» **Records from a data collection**
==================================================

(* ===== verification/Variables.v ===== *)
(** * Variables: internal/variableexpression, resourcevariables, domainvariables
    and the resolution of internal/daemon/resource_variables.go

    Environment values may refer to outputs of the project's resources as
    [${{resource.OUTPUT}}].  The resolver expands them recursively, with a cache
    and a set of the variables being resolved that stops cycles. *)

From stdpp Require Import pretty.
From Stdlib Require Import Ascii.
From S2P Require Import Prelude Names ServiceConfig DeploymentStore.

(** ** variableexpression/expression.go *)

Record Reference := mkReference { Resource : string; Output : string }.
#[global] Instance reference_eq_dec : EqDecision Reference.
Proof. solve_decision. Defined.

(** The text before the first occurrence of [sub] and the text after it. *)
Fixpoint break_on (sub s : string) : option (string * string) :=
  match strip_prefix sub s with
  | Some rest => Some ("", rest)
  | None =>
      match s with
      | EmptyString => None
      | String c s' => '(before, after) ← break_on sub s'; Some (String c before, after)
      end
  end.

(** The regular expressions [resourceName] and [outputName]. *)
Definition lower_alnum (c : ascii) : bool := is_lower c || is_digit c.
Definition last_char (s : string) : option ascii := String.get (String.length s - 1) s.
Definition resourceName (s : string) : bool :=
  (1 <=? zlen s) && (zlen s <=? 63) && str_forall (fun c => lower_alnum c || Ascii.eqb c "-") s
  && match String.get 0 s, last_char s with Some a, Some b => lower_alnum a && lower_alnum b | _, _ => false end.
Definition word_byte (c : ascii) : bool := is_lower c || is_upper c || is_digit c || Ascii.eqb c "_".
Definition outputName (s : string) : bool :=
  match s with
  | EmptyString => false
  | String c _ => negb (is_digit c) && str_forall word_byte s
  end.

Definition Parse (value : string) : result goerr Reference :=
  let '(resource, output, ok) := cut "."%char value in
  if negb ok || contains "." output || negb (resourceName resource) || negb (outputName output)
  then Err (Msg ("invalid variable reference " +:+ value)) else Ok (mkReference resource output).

==================================================

In your reply, restate every entry exactly.

» **Written response**
(* ===== verification/Variables.v ===== *)
(** * Variables: internal/variableexpression, resourcevariables, domainvariables
    and the resolution of internal/daemon/resource_variables.go

    Environment values may refer to outputs of the project's resources as
    [${{resource.OUTPUT}}].  The resolver expands them recursively, with a cache
    and a set of the variables being resolved that stops cycles. *)

From stdpp Require Import pretty.
From Stdlib Require Import Ascii.
From S2P Require Import Prelude Names ServiceConfig DeploymentStore.

(** ** variableexpression/expression.go *)

Record Reference := mkReference { Resource : string; Output : string }.
#[global] Instance reference_eq_dec : EqDecision Reference.
Proof. solve_decision. Defined.

(** The text before the first occurrence of [sub] and the text after it. *)
Fixpoint break_on (sub s : string) : option (string * string) :=
  match strip_prefix sub s with
  | Some rest => Some ("", rest)
  | None =>
      match s with
      | EmptyString => None
      | String c s' => '(before, after) ← break_on sub s'; Some (String c before, after)
      end
  end.

(** The regular expressions [resourceName] and [outputName]. *)
Definition lower_alnum (c : ascii) : bool := is_lower c || is_digit c.
Definition last_char (s : string) : option ascii := String.get (String.length s - 1) s.
Definition resourceName (s : string) : bool :=
  (1 <=? zlen s) && (zlen s <=? 63) && str_forall (fun c => lower_alnum c || Ascii.eqb c "-") s
  && match String.get 0 s, last_char s with Some a, Some b => lower_alnum a && lower_alnum b | _, _ => false end.
Definition word_byte (c : ascii) : bool := is_lower c || is_upper c || is_digit c || Ascii.eqb c "_".
Definition outputName (s : string) : bool :=
  match s with
  | EmptyString => false
  | String c _ => negb (is_digit c) && str_forall word_byte s
  end.

Definition Parse (value : string) : result goerr Reference :=
  let '(resource, output, ok) := cut "."%char value in
  if negb ok || contains "." output || negb (resourceName resource) || negb (outputName output)
  then Err (Msg ("invalid variable reference " +:+ value)) else Ok (mkReference resource output).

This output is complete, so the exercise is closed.